We are to have an infrastructure splurge – which in itself will apparently help the Treasury’s increasingly modest growth predictions be achieved.
No-one, except the anti-road dark greens, is questioning the need for more roads but there’s a big but.
Let’s be under no illusion as to how quickly the infrastructure pipeline has been run down. There are currently eleven major roading projects, all started before 2017, that are building 120km of new and upgraded four lane highways around this country. Nine of them are due to finish before the end of next year.
From that point in time there is literally nothing, no large new road projects, rail projects, or anything else to replace them. All of the big projects in the queue have been stopped, slowed down, or postponed because “we shouldn’t be building new roads” and we’re not ready to build anything else.The civil contracting industry has been tearing its hair out worrying about what to do with its workforce.
Twice in recent weeks people in roading have told me they’re running out of work and some in the industry have already cut staff.
The problem will be how to ramp that infrastructure pipeline up quickly again. The Government finally acknowledged this week that NZTA has been pretty good at building stuff, but that was before the same government took multiple billions out of the forward roading budget, unfairly shamed the agency over the Auckland tram fiasco, made key personnel changes, and operated a revolving door into and out of its boardroom. Treasury seems to acknowledge this issue, by projecting the government will get little more than a third of their new $12b spend out the door by the middle of 2022.
Another challenge will be to build the right infrastructure, stuff that improves economic efficiency rather than damaging it. A useful hint is to invest in more of the infrastructure that people already use, like commuter rail and busy road corridors, and not the stuff that requires heroic assumptions about bending the world to suit your world view. Flights of fancy about far-away ports and returning to a time when 70 per cent of freight travelling by rail are examples of what not to invest billions in.

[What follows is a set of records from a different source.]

(* ===== verification/AcmeIdentifier.v ===== *)
(** * Client identifiers of the ACME server: [pki/acme/identifier.go]

    Identifiers that carry their binding and expiry under HMAC-SHA256, and a fixed set; either
    is a verifier the server can be configured with. The JSON of the payload is a [Codec]. *)
From S2P Require Import Prelude GoStrings Sha256 Base64 StateStore StateClient AcmeTypes.
From S2P Require ScepChallenge.
Import ScepChallenge (hmac_sha256, Unix, Cut, Cut_app).

(* @src devicemanagement/pki/acme/identifier.go 20-20 MinIdentifierKey *)
Definition MinIdentifierKey : nat := 16.
Definition second : Z := 10 ^ 9.
Definition rejected : aerr := EProblem (NewProblem ProblemRejectedIdentifier).

(* @src devicemanagement/pki/acme/identifier.go - HMACIdentifiers *)
Record HMACIdentifiers := mkIdentifiers { key : bytes; ttl : Z }.
(** [None] is [ErrIdentifierKey]. *)
(* @src devicemanagement/pki/acme/identifier.go - NewHMACIdentifiers *)
Definition NewHMACIdentifiers (key : bytes) (ttl : Z) : option HMACIdentifiers :=
  if (length key <? MinIdentifierKey)%nat then None else Some (mkIdentifiers key (if ttl <=? 0 then 24 * 3600 * second else ttl)).
(* @src devicemanagement/pki/acme/identifier.go - sealed *)
Record sealed := mkSealed { s_Binding : Binding; Expires : Z; Unique : bytes }.

Section Identifiers.
Context `{codec : Codec sealed}.

(* @src devicemanagement/pki/acme/identifier.go - HMACIdentifiers.mac *)
Definition mac (h : HMACIdentifiers) (payload : bytes) : bytes := hmac_sha256 (key h) payload.
(** [draw] is what the random source gives, [None] when it fails. *)
(* @src devicemanagement/pki/acme/identifier.go - HMACIdentifiers.Issue *)
Definition Identifiers_Issue (h : HMACIdentifiers) (draw : option bytes) (now : Time) (b : Binding) : result aerr bytes :=
  match draw with
  | None => Err EOther
  | Some unique =>
      match Marshal (mkSealed b (Unix (now + ttl h)) unique) with
      | None => Err EOther
      | Some payload => Ok (b64_encode payload ++ [46] ++ b64_encode (mac h payload))
      end
  end.
(* @src devicemanagement/pki/acme/identifier.go - HMACIdentifiers.Verify *)
Definition Identifiers_Verify (h : HMACIdentifiers) (now : Time) (identifier : bytes) : result aerr Binding :=
  match Cut 46 identifier with
  | None => Err rejected
  | Some (enc, sig) =>
      match b64_decode enc with
      | None => Err (EProblem (WrapProblem ProblemRejectedIdentifier EOther))
      | Some payload =>
          match b64_decode sig with
          | None => Err (EProblem (WrapProblem ProblemRejectedIdentifier EOther))
          | Some got =>
              _ ← reject (bool_decide (got ≠ mac h payload)) rejected;
              match Unmarshal payload with
              | None => Err (EProblem (WrapProblem ProblemRejectedIdentifier EOther))
              | Some s =>
                  _ ← reject (Expires s * second <? now) rejected;
                  Ok (s_Binding s)
              end
          end
      end
  end.
(* @src devicemanagement/pki/acme/identifier.go - StaticIdentifiers.Verify *)
Definition Static_Verify (s : gmap bytes Binding) (identifier : bytes) : result aerr Binding :=
  match s !! identifier with Some b => Ok b | None => Err rejected end.

(** ** What is minted is what is accepted *)

Lemma b64_encode_no_dot l : Forall is_byte l → Forall (λ c, c ≠ 46) (b64_encode l).
Proof.
  intros Hl. rewrite b64_encode_digits. destruct (b64_digits_spec l Hl) as [Hd _]. apply Forall_fmap. eapply Forall_impl; [exact Hd|]. intros n Hn E. cbn in E.
  destruct (b64_digit_spec n Hn) as [Hv _]. rewrite E in Hv. done.
Qed.
(** The accepted identifiers: a payload under its code, whose expiry is not past. *)
Lemma Identifiers_Verify_Ok h now identifier b : Identifiers_Verify h now identifier = Ok b → ∃ enc sig payload s, Cut 46 identifier = Some (enc, sig) ∧
  b64_decode enc = Some payload ∧ b64_decode sig = Some (mac h payload) ∧ Unmarshal payload = Some s ∧ s_Binding s = b ∧ now ≤ Expires s * second.
Proof.
  unfold Identifiers_Verify. destruct (Cut 46 identifier) as [[enc sig]|]; [|done]. destruct (b64_decode enc) as [payload|] eqn:Ep; [|done]. destruct (b64_decode sig) as [got|] eqn:Eg; [|done]. intros H.
  apply bind_Ok_inv in H as (u & Hr & H). apply reject_Ok_inv in Hr. bool_hyps. destruct (Unmarshal payload) as [s|] eqn:Es; [|done]. apply bind_Ok_inv in H as (u2 & Hr2 & H). apply reject_Ok_inv, Z.ltb_ge in Hr2.
  injection H as <-. exists enc, sig, payload, s. by split_and!; congruence || done.
Qed.

(** An identifier says which device it was minted for. What [Issue] returns for a device is
    verified as its binding up to the second of its expiry and refused after it; identifiers
    minted with different draws differ, even for one device and one second; and whatever
    [Verify] accepts is a payload under its authentication code. *)
Theorem identifier_exact h draw issued b identifier :
  (∀ s payload, Marshal s = Some payload → Forall is_byte payload) → Identifiers_Issue h (Some draw) issued b = Ok identifier →
  (∀ now, Identifiers_Verify h now identifier = if Unix (issued + ttl h) * second <? now then Err rejected else Ok b) ∧
  (∀ draw' issued' b', Identifiers_Issue h (Some draw') issued' b' = Ok identifier → draw' = draw ∧ b' = b) ∧
  ∀ now forged b', Identifiers_Verify h now forged = Ok b' → ∃ enc sig payload s, Cut 46 forged = Some (enc, sig) ∧
    b64_decode enc = Some payload ∧ b64_decode sig = Some (mac h payload) ∧ Unmarshal payload = Some s ∧ s_Binding s = b' ∧ now ≤ Expires s * second.
Proof.
  intros Hbytes H. unfold Identifiers_Issue in H. destruct (Marshal _) as [payload|] eqn:Em; [|done]. apply Ok_inv in H. cbn [app] in H. pose proof (Hbytes _ _ Em) as Hp.
  assert (Hmac : ∀ p, Forall is_byte (mac h p)) by (intros p; apply Sum256_spec). assert (Hcut : Cut 46 identifier = Some (b64_encode payload, b64_encode (mac h payload))).
  { rewrite <-H. by apply Cut_app, b64_encode_no_dot. }
  split_and!; [| |intros now forged b'; apply Identifiers_Verify_Ok].
  - intros now. unfold Identifiers_Verify. rewrite Hcut, !b64_decode_encode, (Unmarshal_Marshal _ _ Em) by done. rewrite bool_decide_false by (intros E; by apply E). cbn. by destruct (_ <? now).
  - intros draw' issued' b' H'. unfold Identifiers_Issue in H'. destruct (Marshal (mkSealed b' _ _)) as [payload'|] eqn:Em'; [|done]. apply Ok_inv in H'. cbn [app] in H'. pose proof (Hbytes _ _ Em') as Hp'.
    rewrite <-H' in Hcut. rewrite Cut_app in Hcut by (by apply b64_encode_no_dot). apply (inj Some) in Hcut. pose proof (f_equal fst Hcut) as E. cbn [fst] in E. apply b64_encode_inj in E as ->; [|done..].
    apply Unmarshal_Marshal in Em, Em'. rewrite Em in Em'. apply (inj Some) in Em'. exact (conj (eq_sym (f_equal Unique Em')) (eq_sym (f_equal s_Binding Em'))).
Qed.
End Identifiers.

(** ** An identifier *)

#[local, refine] Instance sampleCodec : Codec sealed := {|
  Marshal s :=
    if bool_decide (0 ≤ Expires s < 2 ^ 32 ∧ Forall is_byte (b_UDID (s_Binding s)) ∧ Forall is_byte (Unique s) ∧ (length (b_UDID (s_Binding s)) < 256)%nat
                    ∧ s_Binding s = mkBinding true [] (b_UDID (s_Binding s)) [] [] [] [] false 0)
    then Some (put_be 4 (Expires s) ++ [Z.of_nat (length (b_UDID (s_Binding s)))] ++ b_UDID (s_Binding s) ++ Unique s) else None;
  Unmarshal b := match drop 4 b with
    | n :: r => Some (mkSealed (mkBinding true [] (take (Z.to_nat n) r) [] [] [] [] false 0) (get_be (take 4 b)) (drop (Z.to_nat n) r))
    | [] => None
    end |}.
Proof.
  intros [b e u] bytes. cbn [s_Binding Expires Unique]. case_bool_decide as H; [|done]. intros E. apply (inj Some) in E. subst bytes. destruct H as (He & _ & _ & _ & Hb).
  rewrite (drop_app_length' (put_be 4 e) _ 4) by (by rewrite put_be_length). rewrite (take_app_length' (put_be 4 e) _ 4) by (by rewrite put_be_length). cbn [app].
  rewrite Nat2Z.id, take_app_length, drop_app_length, get_put_be, Z.mod_small by done. by rewrite <-Hb.
Defined.
Lemma sample_bytes s payload : Marshal s = Some payload → Forall is_byte payload.
Proof.
  cbn [Marshal sampleCodec]. case_bool_decide as H; [|done]. intros E. apply (inj Some) in E. subst payload. destruct H as (_ & Hu & Hq & Hl & _). apply Forall_app. split; [apply put_be_bytes|]. apply Forall_cons. split; [unfold is_byte; lia|]. by apply Forall_app.
Qed.
Definition bindingI : Binding := mkBinding true [] (bs "UDID-1") [] [] [] [] false 0.
Definition minterI : HMACIdentifiers := mkIdentifiers (replicate 16 5) (60 * second).
Definition identifierI : bytes := Eval vm_compute in match Identifiers_Issue minterI (Some (replicate 12 9)) (10 ^ 12) bindingI with Ok i => i | Err _ => [] end.
Example identifier_tampered : Identifiers_Verify minterI (10 ^ 12) (identifierI ++ bs "A") = Err rejected ∧ Identifiers_Verify minterI (10 ^ 12) (bs "A.A") = Err (EProblem (WrapProblem ProblemRejectedIdentifier EOther)).
Proof. split; vm_compute; reflexivity. Qed.
Lemma identifier_exact_witness : ∀ now, Identifiers_Verify minterI now identifierI = if Unix (10 ^ 12 + ttl minterI) * second <? now then Err rejected else Ok bindingI.
Proof.
  destruct (identifier_exact minterI (replicate 12 9) (10 ^ 12) bindingI identifierI sample_bytes ltac:(vm_compute; reflexivity)) as (H & _). exact H.
Defined.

Rail is good for getting some things from A to B but it covers only a very small part of the country and a lot of goods are more efficiently transported by road.
More broadly the government must start demanding some accountability for all the billions of extra spending it is doing. The absence of any tangible results from all this spending is another brake on our prosperity, and the amount of wastage going on is insulting to hard-working kiwis paying their taxes.
Most of those people would surely prefer to pay less tax to take the pressure off their own family budgets, rather than having to watch their spendthrift friend without a care in the world max out New Zealand’s credit card and have nothing to show for it.
Letting people keep more of their own money would be better than handing it to this government to waste.
New Zealanders worked very hard to restore the country’s fiscal position following the global financial crisis. We shouldn’t be frittering all those gains away.
The previous National government put a high priority on the quality of the spend rather than the quantity because more spending is not necessarily better spending.
This one has gone for quantity rather than quality.
As a result of that it hasn’t been able to deliver on its promises, we’re all worse off because of that and it’s the poor this government purports to want to help who are paying the biggest price for that.